Your instructions. Your answer should be only the lines below from the one with "tf_total := num_of_Z (fr_total row);" to the one with "(** [TripFareService.read]: the", repeated exactly, ends included.

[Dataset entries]
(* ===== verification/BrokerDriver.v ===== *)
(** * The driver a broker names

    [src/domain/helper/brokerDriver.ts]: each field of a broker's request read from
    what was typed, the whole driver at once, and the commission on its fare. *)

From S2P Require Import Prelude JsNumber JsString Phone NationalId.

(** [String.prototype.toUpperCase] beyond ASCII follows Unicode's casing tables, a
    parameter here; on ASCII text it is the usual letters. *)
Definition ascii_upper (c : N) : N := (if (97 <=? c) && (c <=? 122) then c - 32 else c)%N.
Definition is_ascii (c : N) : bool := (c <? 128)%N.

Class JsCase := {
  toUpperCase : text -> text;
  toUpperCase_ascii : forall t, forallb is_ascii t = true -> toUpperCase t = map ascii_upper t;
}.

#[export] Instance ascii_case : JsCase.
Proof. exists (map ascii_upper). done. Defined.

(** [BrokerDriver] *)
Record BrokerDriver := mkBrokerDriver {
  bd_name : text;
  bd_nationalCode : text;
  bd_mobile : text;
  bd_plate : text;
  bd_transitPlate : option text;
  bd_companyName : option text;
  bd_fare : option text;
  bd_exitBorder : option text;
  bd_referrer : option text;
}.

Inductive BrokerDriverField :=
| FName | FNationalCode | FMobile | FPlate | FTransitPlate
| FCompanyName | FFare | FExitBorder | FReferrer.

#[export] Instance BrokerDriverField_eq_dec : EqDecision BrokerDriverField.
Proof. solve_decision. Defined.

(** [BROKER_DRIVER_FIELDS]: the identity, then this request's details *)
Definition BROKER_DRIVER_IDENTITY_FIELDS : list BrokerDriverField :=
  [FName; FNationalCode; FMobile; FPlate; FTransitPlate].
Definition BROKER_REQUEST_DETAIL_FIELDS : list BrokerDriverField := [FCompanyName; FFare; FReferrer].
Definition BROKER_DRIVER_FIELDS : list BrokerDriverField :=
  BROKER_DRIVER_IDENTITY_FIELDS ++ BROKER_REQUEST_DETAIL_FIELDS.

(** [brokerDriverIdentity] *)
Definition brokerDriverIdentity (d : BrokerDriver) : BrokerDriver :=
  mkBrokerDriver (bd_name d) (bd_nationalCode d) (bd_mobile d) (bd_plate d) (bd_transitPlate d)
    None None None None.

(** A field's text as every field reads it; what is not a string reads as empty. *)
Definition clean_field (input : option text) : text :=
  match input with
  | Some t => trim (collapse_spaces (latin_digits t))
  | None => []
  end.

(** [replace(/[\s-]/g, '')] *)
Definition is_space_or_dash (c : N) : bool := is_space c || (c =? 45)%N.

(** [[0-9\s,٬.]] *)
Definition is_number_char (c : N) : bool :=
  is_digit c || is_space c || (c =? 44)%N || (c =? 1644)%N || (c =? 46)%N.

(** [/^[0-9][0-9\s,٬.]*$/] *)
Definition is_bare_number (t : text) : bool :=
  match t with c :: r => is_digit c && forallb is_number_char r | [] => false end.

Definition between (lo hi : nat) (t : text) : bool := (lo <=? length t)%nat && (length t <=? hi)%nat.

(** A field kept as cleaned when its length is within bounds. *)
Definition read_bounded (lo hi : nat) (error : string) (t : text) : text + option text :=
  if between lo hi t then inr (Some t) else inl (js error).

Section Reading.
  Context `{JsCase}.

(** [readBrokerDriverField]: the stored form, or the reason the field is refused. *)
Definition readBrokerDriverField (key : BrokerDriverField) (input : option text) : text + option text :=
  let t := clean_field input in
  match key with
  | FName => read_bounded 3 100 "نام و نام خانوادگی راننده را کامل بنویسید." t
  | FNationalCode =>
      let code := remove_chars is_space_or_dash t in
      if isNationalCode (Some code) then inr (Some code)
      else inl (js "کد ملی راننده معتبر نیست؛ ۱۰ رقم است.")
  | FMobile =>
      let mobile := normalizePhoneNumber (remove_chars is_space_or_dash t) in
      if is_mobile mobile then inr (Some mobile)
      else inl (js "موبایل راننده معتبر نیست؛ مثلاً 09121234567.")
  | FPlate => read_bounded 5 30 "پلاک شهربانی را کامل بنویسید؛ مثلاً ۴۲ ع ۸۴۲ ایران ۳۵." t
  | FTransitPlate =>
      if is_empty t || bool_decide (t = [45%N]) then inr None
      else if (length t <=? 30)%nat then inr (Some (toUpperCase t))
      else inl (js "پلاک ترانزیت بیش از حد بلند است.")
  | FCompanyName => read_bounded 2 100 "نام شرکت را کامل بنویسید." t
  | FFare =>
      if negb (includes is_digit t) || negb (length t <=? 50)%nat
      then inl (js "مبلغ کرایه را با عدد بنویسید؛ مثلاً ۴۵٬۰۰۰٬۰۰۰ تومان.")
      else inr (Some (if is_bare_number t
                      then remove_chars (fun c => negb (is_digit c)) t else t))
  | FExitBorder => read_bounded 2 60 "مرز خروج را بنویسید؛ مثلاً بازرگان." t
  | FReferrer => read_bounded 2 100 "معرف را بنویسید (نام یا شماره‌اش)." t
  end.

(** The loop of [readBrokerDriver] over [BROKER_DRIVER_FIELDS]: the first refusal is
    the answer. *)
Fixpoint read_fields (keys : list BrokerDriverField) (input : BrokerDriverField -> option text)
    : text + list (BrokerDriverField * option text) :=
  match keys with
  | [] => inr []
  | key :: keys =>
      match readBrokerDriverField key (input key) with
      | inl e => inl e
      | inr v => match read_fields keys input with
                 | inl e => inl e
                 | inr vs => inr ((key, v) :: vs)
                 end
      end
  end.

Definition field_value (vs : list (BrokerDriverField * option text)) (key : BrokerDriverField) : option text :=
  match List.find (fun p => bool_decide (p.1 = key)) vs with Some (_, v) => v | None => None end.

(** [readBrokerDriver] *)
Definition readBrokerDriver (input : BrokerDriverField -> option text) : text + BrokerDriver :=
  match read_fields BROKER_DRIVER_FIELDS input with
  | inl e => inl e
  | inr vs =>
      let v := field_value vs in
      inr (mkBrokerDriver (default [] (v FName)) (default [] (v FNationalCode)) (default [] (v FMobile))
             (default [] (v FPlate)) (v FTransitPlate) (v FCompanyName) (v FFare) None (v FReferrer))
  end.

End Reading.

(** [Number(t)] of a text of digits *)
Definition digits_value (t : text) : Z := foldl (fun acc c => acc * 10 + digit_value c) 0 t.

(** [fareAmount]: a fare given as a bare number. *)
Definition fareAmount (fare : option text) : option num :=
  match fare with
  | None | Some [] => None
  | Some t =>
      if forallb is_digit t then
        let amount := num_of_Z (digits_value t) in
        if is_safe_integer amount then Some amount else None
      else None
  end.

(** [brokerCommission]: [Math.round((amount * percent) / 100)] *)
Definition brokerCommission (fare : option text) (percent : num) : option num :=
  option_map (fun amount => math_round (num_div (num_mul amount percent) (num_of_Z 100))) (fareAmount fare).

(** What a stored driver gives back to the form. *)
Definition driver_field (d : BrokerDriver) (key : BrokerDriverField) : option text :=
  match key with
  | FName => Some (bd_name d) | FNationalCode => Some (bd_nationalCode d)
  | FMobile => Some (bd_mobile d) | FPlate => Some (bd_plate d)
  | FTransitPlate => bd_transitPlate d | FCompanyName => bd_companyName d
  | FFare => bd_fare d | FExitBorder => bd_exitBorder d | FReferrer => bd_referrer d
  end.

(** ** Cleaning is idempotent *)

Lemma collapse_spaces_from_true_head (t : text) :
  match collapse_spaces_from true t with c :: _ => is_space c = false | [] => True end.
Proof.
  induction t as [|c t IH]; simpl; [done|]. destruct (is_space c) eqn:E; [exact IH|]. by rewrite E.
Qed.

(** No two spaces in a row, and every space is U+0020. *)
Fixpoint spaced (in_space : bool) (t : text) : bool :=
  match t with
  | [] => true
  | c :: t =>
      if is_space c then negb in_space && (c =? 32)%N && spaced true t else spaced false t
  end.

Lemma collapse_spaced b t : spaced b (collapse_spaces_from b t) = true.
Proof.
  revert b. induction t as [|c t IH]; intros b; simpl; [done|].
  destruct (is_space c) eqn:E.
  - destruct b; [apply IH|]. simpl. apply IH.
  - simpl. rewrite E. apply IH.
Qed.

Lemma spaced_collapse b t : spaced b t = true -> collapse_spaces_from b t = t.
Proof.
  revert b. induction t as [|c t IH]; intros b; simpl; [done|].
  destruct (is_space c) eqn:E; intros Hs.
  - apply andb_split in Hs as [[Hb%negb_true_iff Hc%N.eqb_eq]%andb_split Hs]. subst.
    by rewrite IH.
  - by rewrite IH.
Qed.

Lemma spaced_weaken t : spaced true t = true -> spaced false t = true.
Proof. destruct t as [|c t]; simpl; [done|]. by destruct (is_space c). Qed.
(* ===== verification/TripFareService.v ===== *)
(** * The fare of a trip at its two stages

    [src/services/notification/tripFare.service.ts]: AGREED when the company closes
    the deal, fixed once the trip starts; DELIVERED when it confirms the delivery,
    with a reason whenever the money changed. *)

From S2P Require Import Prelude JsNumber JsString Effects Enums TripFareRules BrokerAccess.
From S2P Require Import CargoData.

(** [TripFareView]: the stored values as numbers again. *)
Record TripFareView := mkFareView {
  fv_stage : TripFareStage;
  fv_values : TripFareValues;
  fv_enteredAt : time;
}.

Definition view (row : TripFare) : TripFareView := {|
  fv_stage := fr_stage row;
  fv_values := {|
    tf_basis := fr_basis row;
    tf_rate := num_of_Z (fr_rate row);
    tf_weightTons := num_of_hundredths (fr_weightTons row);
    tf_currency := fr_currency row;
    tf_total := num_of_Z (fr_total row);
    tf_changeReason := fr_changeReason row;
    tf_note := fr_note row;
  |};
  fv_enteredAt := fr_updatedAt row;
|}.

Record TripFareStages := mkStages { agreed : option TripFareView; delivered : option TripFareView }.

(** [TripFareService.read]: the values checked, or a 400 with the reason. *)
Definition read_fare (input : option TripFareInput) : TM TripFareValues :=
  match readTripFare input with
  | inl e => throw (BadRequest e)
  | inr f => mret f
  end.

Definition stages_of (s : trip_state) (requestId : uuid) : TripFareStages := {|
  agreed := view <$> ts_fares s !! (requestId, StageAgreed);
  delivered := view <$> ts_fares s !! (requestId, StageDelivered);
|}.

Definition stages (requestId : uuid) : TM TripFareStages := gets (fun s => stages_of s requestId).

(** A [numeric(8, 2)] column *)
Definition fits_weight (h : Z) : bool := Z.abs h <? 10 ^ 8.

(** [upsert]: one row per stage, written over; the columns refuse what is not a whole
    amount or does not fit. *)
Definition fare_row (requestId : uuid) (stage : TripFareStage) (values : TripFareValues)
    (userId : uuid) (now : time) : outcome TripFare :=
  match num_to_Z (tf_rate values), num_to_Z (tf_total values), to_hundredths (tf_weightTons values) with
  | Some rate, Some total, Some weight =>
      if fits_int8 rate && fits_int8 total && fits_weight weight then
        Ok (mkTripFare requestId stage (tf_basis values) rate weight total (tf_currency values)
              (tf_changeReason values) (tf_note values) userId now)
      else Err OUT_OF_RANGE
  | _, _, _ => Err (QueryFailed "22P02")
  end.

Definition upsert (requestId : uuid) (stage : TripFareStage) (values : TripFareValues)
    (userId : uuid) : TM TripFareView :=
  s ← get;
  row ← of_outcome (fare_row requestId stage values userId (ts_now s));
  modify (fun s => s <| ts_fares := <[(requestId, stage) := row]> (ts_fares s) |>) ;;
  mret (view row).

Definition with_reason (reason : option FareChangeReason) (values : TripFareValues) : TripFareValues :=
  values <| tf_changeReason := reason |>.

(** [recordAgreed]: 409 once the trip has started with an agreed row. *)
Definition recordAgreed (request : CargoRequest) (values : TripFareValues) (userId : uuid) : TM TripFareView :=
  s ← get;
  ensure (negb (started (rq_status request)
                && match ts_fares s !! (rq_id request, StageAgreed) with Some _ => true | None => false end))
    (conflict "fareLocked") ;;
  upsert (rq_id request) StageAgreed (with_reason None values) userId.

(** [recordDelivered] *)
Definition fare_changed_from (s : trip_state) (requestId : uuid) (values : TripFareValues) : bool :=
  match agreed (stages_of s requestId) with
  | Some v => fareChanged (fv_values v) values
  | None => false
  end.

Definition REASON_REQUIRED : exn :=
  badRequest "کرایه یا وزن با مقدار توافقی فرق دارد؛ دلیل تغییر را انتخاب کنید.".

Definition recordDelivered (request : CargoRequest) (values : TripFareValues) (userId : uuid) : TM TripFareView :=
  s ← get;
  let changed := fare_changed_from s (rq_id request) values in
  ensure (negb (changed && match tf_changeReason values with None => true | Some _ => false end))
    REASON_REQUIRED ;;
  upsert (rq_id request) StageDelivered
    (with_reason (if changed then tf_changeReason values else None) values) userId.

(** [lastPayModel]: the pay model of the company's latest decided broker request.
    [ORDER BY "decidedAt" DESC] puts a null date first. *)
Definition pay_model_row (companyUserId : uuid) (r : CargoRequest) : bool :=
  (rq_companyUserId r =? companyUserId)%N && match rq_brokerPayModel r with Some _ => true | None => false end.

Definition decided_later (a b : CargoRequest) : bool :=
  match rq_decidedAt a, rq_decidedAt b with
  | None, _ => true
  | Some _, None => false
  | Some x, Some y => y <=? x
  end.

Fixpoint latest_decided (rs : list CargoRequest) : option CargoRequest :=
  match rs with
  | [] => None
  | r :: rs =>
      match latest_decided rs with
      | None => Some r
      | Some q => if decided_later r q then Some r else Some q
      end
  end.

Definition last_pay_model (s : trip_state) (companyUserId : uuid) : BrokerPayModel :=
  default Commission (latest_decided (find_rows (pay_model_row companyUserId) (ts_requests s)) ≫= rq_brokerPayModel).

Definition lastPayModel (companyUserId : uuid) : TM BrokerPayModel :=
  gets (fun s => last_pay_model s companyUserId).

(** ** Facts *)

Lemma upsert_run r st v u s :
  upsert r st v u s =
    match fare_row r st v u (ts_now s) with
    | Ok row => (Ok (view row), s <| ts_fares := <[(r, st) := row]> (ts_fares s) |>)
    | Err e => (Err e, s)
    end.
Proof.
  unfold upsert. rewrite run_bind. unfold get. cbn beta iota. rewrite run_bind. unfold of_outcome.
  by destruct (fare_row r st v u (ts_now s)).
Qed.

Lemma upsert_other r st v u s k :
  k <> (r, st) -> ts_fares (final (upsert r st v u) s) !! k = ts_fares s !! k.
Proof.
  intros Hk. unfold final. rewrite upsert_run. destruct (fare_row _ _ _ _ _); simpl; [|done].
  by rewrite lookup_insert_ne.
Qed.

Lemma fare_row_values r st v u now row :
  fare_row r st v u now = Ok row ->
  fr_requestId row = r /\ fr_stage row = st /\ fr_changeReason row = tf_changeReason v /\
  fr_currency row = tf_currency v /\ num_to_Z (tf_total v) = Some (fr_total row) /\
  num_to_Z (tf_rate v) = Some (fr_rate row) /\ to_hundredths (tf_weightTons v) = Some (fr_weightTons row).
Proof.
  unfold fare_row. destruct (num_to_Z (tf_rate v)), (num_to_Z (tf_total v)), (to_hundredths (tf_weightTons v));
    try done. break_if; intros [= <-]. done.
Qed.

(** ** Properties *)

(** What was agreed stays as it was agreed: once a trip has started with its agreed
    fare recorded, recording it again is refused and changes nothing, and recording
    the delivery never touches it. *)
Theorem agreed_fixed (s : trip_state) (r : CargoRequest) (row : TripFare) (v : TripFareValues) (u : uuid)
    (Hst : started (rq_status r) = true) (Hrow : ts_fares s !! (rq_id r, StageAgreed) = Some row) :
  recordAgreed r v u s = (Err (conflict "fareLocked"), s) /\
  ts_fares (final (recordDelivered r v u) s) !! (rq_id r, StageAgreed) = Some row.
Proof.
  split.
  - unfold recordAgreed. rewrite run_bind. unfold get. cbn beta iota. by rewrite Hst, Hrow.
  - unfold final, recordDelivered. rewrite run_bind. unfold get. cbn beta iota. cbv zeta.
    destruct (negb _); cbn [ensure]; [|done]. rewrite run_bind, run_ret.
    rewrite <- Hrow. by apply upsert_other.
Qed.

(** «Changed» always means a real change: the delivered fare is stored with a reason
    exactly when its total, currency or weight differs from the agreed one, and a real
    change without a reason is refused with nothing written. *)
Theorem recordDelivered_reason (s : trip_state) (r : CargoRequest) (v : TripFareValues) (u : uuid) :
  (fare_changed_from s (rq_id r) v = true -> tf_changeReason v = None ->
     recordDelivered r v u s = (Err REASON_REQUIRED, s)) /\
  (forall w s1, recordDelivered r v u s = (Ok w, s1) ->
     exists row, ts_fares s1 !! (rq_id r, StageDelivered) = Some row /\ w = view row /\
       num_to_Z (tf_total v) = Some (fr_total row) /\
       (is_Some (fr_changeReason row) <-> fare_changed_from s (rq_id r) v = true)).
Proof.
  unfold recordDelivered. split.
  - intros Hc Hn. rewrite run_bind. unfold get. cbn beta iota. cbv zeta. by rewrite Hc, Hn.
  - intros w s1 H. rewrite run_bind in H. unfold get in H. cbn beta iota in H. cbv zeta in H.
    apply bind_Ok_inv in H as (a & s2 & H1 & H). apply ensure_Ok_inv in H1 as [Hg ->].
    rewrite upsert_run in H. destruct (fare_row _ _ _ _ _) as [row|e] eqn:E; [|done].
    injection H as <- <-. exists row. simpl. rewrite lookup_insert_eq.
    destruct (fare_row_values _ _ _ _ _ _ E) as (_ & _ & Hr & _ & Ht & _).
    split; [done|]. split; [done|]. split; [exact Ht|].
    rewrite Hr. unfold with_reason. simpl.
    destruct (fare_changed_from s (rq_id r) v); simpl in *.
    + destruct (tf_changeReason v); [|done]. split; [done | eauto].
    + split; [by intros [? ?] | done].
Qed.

Task solution.
    tf_total := num_of_Z (fr_total row);
    tf_changeReason := fr_changeReason row;
    tf_note := fr_note row;
  |};
  fv_enteredAt := fr_updatedAt row;
|}.

Record TripFareStages := mkStages { agreed : option TripFareView; delivered : option TripFareView }.

(** [TripFareService.read]: the values checked, or a 400 with the reason. *)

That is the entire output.